[PROVIDED RECORDS]
*****
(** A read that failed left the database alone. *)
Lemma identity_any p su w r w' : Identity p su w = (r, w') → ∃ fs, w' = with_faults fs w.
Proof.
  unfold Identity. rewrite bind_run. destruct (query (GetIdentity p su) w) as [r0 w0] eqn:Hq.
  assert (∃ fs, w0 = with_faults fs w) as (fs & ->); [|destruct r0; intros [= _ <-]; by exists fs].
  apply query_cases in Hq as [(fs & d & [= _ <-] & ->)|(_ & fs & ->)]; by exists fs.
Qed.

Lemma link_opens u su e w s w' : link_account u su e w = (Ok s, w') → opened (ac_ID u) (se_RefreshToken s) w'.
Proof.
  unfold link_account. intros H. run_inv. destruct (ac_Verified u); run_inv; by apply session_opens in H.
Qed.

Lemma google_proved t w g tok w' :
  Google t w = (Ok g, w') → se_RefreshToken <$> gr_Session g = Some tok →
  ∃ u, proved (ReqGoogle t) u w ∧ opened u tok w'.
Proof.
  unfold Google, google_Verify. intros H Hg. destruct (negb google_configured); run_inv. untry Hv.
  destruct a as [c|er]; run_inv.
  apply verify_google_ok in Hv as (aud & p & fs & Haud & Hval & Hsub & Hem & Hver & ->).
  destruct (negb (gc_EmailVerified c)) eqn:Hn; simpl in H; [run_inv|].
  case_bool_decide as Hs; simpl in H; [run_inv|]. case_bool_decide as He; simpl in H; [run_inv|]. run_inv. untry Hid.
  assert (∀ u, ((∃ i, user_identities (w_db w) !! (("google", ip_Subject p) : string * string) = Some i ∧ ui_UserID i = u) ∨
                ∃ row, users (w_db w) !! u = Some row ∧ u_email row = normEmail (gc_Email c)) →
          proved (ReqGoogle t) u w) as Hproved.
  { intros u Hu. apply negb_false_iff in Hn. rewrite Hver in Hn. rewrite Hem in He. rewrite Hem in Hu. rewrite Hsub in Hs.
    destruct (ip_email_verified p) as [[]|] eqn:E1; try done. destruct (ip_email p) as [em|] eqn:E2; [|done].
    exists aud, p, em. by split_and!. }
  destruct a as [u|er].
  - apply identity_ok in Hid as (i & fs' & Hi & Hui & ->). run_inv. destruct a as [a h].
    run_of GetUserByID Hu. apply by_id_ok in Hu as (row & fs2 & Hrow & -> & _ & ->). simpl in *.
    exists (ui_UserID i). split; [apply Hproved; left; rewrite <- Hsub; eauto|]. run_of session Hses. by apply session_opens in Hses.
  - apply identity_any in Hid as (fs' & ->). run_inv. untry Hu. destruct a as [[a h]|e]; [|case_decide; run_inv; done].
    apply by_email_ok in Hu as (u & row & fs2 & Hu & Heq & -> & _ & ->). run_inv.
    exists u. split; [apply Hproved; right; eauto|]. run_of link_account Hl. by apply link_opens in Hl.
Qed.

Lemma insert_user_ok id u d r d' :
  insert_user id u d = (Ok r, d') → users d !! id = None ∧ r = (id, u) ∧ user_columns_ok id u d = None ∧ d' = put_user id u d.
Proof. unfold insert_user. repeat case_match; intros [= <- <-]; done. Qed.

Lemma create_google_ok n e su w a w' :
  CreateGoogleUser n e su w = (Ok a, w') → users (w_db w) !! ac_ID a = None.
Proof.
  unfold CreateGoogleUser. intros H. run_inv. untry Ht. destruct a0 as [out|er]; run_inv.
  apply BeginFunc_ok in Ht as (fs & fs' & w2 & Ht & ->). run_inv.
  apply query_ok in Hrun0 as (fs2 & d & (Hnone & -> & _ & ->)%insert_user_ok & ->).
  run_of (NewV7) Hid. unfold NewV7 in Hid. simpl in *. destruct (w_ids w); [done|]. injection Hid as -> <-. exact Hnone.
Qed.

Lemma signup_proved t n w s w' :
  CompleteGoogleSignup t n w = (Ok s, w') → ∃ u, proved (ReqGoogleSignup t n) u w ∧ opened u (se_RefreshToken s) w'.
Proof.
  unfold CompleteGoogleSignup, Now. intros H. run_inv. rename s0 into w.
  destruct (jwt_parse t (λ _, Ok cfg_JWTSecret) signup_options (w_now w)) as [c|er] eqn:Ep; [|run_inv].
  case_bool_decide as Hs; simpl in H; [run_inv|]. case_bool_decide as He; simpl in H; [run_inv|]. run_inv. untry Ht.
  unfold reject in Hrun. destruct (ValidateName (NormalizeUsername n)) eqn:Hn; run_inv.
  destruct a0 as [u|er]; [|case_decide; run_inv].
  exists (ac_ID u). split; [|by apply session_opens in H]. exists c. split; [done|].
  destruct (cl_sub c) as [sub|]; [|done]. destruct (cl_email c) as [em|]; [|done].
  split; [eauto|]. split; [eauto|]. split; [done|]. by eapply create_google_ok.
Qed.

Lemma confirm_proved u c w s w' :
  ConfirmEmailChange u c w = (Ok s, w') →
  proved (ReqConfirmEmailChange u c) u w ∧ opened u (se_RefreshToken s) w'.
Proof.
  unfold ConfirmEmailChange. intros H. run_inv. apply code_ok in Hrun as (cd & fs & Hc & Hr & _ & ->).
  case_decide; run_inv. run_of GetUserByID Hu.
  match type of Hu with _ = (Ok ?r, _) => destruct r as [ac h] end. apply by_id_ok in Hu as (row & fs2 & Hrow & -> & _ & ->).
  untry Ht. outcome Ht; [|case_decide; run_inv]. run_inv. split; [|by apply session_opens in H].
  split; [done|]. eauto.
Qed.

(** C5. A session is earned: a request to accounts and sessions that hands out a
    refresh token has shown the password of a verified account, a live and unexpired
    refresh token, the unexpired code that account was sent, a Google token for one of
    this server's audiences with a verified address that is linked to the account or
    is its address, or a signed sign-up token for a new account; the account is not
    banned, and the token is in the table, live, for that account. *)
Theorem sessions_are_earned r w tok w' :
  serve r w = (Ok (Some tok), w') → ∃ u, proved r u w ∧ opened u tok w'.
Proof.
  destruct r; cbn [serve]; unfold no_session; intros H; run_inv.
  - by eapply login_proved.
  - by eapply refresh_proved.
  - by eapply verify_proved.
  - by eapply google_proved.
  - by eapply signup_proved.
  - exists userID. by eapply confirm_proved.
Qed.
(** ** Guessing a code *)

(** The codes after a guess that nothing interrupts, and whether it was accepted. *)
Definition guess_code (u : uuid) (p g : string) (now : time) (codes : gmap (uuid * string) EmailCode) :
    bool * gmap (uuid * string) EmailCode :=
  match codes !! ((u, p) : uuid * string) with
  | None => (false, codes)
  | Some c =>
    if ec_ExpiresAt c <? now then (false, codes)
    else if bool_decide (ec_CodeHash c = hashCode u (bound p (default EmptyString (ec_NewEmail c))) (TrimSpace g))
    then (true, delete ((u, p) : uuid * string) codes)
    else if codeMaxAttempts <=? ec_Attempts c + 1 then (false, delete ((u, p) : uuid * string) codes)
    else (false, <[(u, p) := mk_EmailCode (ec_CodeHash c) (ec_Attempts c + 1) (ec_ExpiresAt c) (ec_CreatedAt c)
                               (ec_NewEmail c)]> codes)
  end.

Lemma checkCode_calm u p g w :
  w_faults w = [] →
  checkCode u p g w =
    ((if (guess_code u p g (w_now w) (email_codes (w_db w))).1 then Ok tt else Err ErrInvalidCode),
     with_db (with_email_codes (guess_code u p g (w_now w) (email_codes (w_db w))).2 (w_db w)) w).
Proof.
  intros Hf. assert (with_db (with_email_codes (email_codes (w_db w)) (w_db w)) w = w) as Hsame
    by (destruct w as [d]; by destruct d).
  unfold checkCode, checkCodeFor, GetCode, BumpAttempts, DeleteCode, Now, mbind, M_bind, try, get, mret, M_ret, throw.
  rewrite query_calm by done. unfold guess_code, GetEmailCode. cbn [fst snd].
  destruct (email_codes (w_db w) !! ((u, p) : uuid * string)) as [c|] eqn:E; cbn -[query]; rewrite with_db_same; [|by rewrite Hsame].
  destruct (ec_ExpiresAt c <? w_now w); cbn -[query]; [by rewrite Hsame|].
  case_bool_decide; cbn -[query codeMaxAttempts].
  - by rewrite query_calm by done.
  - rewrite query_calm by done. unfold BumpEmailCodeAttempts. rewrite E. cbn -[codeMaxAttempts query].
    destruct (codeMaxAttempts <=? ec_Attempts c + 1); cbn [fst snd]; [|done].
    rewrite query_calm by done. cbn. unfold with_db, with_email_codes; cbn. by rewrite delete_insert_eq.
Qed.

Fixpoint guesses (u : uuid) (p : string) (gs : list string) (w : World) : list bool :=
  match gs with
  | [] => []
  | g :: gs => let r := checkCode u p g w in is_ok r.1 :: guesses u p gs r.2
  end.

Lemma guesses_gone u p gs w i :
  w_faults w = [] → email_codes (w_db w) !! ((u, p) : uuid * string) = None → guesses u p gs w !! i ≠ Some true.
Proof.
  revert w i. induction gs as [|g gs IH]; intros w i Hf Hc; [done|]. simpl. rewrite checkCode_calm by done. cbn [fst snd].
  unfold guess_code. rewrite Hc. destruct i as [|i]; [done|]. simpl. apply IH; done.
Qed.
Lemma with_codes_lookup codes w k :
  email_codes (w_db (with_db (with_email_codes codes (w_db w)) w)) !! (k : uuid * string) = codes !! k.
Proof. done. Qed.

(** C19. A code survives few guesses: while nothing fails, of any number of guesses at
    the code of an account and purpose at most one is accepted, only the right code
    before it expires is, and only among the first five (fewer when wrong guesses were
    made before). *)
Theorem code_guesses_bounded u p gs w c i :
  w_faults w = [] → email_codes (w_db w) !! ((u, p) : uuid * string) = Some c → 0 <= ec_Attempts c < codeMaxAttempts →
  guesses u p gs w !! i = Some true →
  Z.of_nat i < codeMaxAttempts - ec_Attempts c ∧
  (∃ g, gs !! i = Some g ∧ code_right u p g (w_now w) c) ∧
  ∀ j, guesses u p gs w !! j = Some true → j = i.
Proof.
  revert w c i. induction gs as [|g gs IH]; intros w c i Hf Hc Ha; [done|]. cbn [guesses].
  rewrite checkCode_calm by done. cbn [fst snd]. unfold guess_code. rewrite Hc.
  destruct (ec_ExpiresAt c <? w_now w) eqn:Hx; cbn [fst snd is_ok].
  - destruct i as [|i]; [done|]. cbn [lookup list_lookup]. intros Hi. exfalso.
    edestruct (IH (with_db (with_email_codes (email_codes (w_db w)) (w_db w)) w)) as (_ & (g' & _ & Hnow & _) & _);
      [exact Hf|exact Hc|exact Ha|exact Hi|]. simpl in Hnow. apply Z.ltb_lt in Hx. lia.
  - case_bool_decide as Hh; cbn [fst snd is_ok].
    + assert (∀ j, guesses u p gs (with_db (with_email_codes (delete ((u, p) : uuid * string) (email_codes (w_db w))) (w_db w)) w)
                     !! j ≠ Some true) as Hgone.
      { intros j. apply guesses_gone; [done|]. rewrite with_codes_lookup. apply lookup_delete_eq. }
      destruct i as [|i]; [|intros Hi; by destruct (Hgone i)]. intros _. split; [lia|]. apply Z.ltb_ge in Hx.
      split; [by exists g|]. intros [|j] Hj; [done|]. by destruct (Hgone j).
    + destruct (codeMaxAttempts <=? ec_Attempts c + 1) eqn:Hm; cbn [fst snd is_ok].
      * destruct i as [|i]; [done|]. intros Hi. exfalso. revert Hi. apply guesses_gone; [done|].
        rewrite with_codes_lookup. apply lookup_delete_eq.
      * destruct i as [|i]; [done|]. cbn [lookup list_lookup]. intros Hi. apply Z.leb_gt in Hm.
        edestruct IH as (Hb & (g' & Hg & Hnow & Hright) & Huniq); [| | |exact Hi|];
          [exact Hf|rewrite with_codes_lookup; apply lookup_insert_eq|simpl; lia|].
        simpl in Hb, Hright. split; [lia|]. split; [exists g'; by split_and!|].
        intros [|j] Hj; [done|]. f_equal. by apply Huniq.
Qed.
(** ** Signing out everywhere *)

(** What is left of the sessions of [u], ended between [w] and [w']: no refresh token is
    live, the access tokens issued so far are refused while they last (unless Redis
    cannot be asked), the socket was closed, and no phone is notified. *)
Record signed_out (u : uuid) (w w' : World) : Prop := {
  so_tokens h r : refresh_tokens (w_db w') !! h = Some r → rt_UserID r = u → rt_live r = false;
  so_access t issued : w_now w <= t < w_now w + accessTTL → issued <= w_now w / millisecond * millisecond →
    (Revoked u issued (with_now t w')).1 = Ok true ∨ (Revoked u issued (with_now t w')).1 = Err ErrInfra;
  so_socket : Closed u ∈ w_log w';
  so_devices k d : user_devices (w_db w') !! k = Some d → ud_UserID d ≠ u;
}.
*****
[WHAT THE TASK ASKS] Across the data above, how many lines contain the string "untry"? Reply with the number and nothing else.

[WORKED SOLUTION] 6